DSLR Units: 4.505 million, -32% compared to 2018
DSLR Shipped Value: ¥174.64 billion, -41%
Mirrorless Units: 3.957 million, -4.4%
Mirrorless Shipped Value: ¥282.37 billion +3.6%
Compact Units: 6.755 million, -22%
Compact Shipped Value: ¥130.137 billion -18%

Lenses for smaller than 35mm Units: 9.352 million, -24%
Lenses for smaller than 35mm Shipped Value: ¥128.635 billion, -23%
Lenses for 35mm and larger Units: 4.885 million, -14%
Lenses for 35mm and larger Shipped Value: ¥237.387 billion, -5.6%

Mirrorless unit share (of Mirrorless + DSLR) 46.8% (was 38.5% in 2018)
Mirrorless Shipped Value share 61.8% (was 47.8% in 2018)

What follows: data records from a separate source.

(* ===== verification/Scheduler.v ===== *)
(** * thread/thread.c: blocking, waking and switching threads

    Also [CancelSemaphoreOfThread] of sync/semaphore.c, which waking uses. One
    processor; the address space switch, the stack canaries and the machine
    context switch are outside the model: after [SwitchToNewTask] the code
    continues as the new thread. *)

From S2P Require Import Prelude ThreadList.

(** Addresses of the static list headers. *)
Definition ready_list : Z := 1.
Definition sleep_list : Z := 2.

(** The scheduler lock is recursive; it is held while its count is positive. *)
Definition LockScheduler : M kern unit :=
  modify (λ k, {| k with scheduler_lock_count := scheduler_lock_count k + 1 |}).
Definition AssertSchedulerLockHeld : M kern unit :=
  k ← get; c_assert (bool_decide (0 < scheduler_lock_count k)).

Definition PostponeScheduleUntilStandardIrql : M kern unit :=
  modify (λ k, {| k with postponed_task_switch := true |}).

Section unlock.
(** What runs when the lock is dropped with a task switch pending: [Schedule],
    and every other thread until this one is switched back in. *)
Variable others : M kern unit.
Definition UnlockScheduler : M kern unit :=
  k ← get;
  c_assert (bool_decide (0 < scheduler_lock_count k));;
  put {| k with scheduler_lock_count := scheduler_lock_count k - 1 |};;
  k ← get;
  if decide (scheduler_lock_count k = 0 ∧ postponed_task_switch k = true) then
    put {| k with postponed_task_switch := false |};; others
  else mret tt.
End unlock.

Definition GetThread : M kern Z := gets current_thread.
Definition GetSystemTimer : M kern Z := gets system_time.

Definition BlockThread (reason : Z) : M kern unit :=
  AssertSchedulerLockHeld;;
  c_assert (bool_decide (reason ≠ THREAD_STATE_READY ∧ reason ≠ THREAD_STATE_RUNNING));;
  cur ← GetThread;
  c_assert (bool_decide (cur ≠ NULL));;
  t ← get_thread cur;
  c_assert (bool_decide (state t = THREAD_STATE_RUNNING));;
  set_thread cur {| t with state := reason |};;
  PostponeScheduleUntilStandardIrql.

Definition CancelSemaphoreOfThread (thr : Z) : M kern unit :=
  AssertSchedulerLockHeld;;
  t ← get_thread thr;
  c ← ThreadListContains (waiting_on_semaphore t) thr;
  c_assert c;;
  ThreadListDelete (waiting_on_semaphore t) thr.

Definition UnblockThread (thr : Z) : M kern unit :=
  AssertSchedulerLockHeld;;
  t ← get_thread thr;
  (if decide (state t = THREAD_STATE_WAITING_FOR_SEMAPHORE_WITH_TIMEOUT)
   then CancelSemaphoreOfThread thr else mret tt);;
  ThreadListInsert ready_list thr;;
  t ← get_thread thr;
  cur ← GetThread;
  c ← get_thread cur;
  if decide (priority t < priority c) then PostponeScheduleUntilStandardIrql else mret tt.

Definition UnblockThreadGiftingTimeslice (thr : Z) : M kern unit :=
  AssertSchedulerLockHeld;;
  sys_time ← GetSystemTimer;
  cur ← GetThread;
  c ← get_thread cur;
  let current_expiry := timeslice_expiry c in
  t ← get_thread thr;
  (if decide (sys_time ≤ current_expiry)
   then set_thread thr {| t with gifted_timeslice := u64 (gifted_timeslice t + (current_expiry - sys_time)) |}
   else mret tt);;
  t ← get_thread thr;
  (if decide (state t = THREAD_STATE_WAITING_FOR_SEMAPHORE_WITH_TIMEOUT)
   then CancelSemaphoreOfThread thr else mret tt);;
  ThreadListInsertAtFront ready_list thr;;
  t ← get_thread thr;
  c ← get_thread cur;
  (if decide (priority t < priority c) then PostponeScheduleUntilStandardIrql else mret tt);;
  c ← get_thread cur;
  set_thread cur {| c with timeslice_expiry := sys_time |};;
  PostponeScheduleUntilStandardIrql.

Definition UpdateThreadTimeUsed : M kern unit :=
  time ← GetSystemTimer;
  prev ← gets prev_time;
  modify (λ k, {| k with prev_time := time |});;
  cur ← GetThread;
  t ← get_thread cur;
  set_thread cur {| t with time_used := u64 (time_used t + u64 (time - prev)) |}.

Definition SCHEDULE_POLICY_FIXED : Z := 0.
Definition SCHEDULE_POLICY_USER_HIGHER : Z := 1.
Definition SCHEDULE_POLICY_USER_NORMAL : Z := 2.
Definition SCHEDULE_POLICY_USER_LOWER : Z := 3.

Definition UpdateTimesliceExpiry : M kern unit :=
  cur ← GetThread;
  t ← get_thread cur;
  now ← GetSystemTimer;
  set_thread cur {| t with
    timeslice_expiry := u64 (now + gifted_timeslice t
      + (if decide (priority t = 255) then 0 else (20 + Z.quot (priority t) 4) * 1000000));
    gifted_timeslice := 0 |}.

Definition GetMinPriorityValueForPolicy (policy : Z) : Z :=
  if decide (policy = SCHEDULE_POLICY_USER_HIGHER) then 50 else
  if decide (policy = SCHEDULE_POLICY_USER_NORMAL) then 100 else
  if decide (policy = SCHEDULE_POLICY_USER_LOWER) then 150 else 0.

Definition GetMaxPriorityValueForPolicy (policy : Z) : Z :=
  if decide (policy = SCHEDULE_POLICY_FIXED) then 255 else GetMinPriorityValueForPolicy policy + 100.

Definition UpdatePriority (yielded : bool) : M kern unit :=
  cur ← GetThread;
  t ← get_thread cur;
  let policy := schedule_policy t in
  if decide (policy ≠ SCHEDULE_POLICY_FIXED) then
    let new_val := priority t + (if yielded then -1 else 1) in
    if decide (GetMinPriorityValueForPolicy policy ≤ new_val ≤ GetMaxPriorityValueForPolicy policy)
    then set_thread cur {| t with priority := new_val |} else mret tt
  else mret tt.

Definition PreventScheduler : M kern unit :=
  modify (λ k, {| k with scheduler_prevent := scheduler_prevent k + 1 |}).
Definition UnpreventScheduler : M kern unit :=
  modify (λ k, {| k with scheduler_prevent := scheduler_prevent k - 1 |}).

(** [ArchSwitchThread] returns as the new thread, which then sets its own
    timeslice. *)
Definition SwitchToNewTask (new_thread : Z) : M kern unit :=
  t ← get_thread new_thread;
  set_thread new_thread {| t with state := THREAD_STATE_RUNNING |};;
  _ ← ThreadListDeleteTop ready_list;
  modify (λ k, {| k with current_thread := new_thread |});;
  UpdateTimesliceExpiry.

Definition ScheduleWithLockHeld : M kern unit :=
  AssertSchedulerLockHeld;;
  old_thread ← GetThread;
  l ← get_list ready_list;
  let new_thread := head l in
  if decide (old_thread = NULL) then
    (if decide (head l ≠ NULL) then SwitchToNewTask new_thread else mret tt)
  else if decide (new_thread = old_thread ∨ new_thread = NULL) then mret tt
  else
    o ← get_thread old_thread;
    now ← GetSystemTimer;
    let yielded := bool_decide (now < timeslice_expiry o) in
    UpdatePriority yielded;;
    UpdateThreadTimeUsed;;
    o ← get_thread old_thread;
    (if decide (state o = THREAD_STATE_RUNNING) then ThreadListInsert ready_list old_thread else mret tt);;
    SwitchToNewTask new_thread.

(** [irql]: the level of the caller; [terminate], [stop]: [TerminateThread] and
    [StopThread] on the current thread. *)
Definition Schedule (irql : Z) (others terminate stop : M kern unit) : M kern unit :=
  k ← get;
  if decide (2 < irql ∨ 0 < scheduler_prevent k) then PostponeScheduleUntilStandardIrql else
  LockScheduler;;
  ScheduleWithLockHeld;;
  UnlockScheduler others;;
  cur ← GetThread;
  t ← get_thread cur;
  if needs_termination t then terminate;; panic PANIC_IMPOSSIBLE_RETURN
  else if needs_stopping t then stop else mret tt.

Definition InitScheduler : M kern unit := ThreadListInit ready_list NEXT_INDEX_READY.

(** The thread becomes known and ready; [fresh] is its zero-initialised or
    uninitialised memory as [AllocHeap] returned it, with the fields that
    [CreateThreadEx] does not set. *)
Definition CreateThreadEx (thr : Z) (fresh : thread) (id policy prio : Z) (others : M kern unit) : M kern unit :=
  now ← GetSystemTimer;
  set_thread thr {| fresh with
    state := THREAD_STATE_READY; time_used := 0; gifted_timeslice := 0; priority := prio;
    needs_termination := false; needs_stopping := false; waiting_on_semaphore := NULL;
    schedule_policy := policy; timeslice_expiry := u64 (now + 50); signal_intr := false;
    pending_signals := 0; blocked_signals := 0; prev_blocked_signals := 0;
    user_common_signal_handler := 0; alarm_id := -1; thread_id := id |};;
  LockScheduler;;
  ThreadListInsert ready_list thr;;
  UnlockScheduler others.

Definition SetThreadPriority (thr policy prio : Z) : M kern Z :=
  if decide (prio < -1 ∨ 255 < prio) then mret EINVAL else
  if decide (policy ≠ -1 ∧ policy ≠ SCHEDULE_POLICY_FIXED ∧ policy ≠ SCHEDULE_POLICY_USER_LOWER ∧
             policy ≠ SCHEDULE_POLICY_USER_NORMAL ∧ policy ≠ SCHEDULE_POLICY_USER_HIGHER)
  then mret EINVAL else
  let prio := if decide (prio < GetMinPriorityValueForPolicy policy)
              then GetMinPriorityValueForPolicy policy else prio in
  let prio := if decide (GetMaxPriorityValueForPolicy policy < prio)
              then GetMaxPriorityValueForPolicy policy else prio in
  t ← get_thread thr;
  let t := if decide (policy ≠ -1) then {| t with schedule_policy := policy |} else t in
  let t := if decide (prio ≠ -1) then {| t with priority := prio |} else t in
  set_thread thr t;;
  mret 0.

The outlook for 2020 is a downloadable pdf http://www.cipa.jp/documents/e/PRESSRELEASE20190203_e.pdf


----------



## ethanz (Feb 4, 2020)

Time to play the wah wah trombones.


----------



## SteveC (Feb 4, 2020)

It does sound like DSLRs are suffering this slump far worse than mirrorless, and that lower-end cameras are suffering worse than the high end.

Or am I missing something?

DSLRs aren't dead...but they're showing the first signs of dying.

And of course they'll never be _completely_ dead (even film isn't completely dead), especially not so long as there's some particular job they can do better than mirrorless of the same price--and I believe that's true today.


----------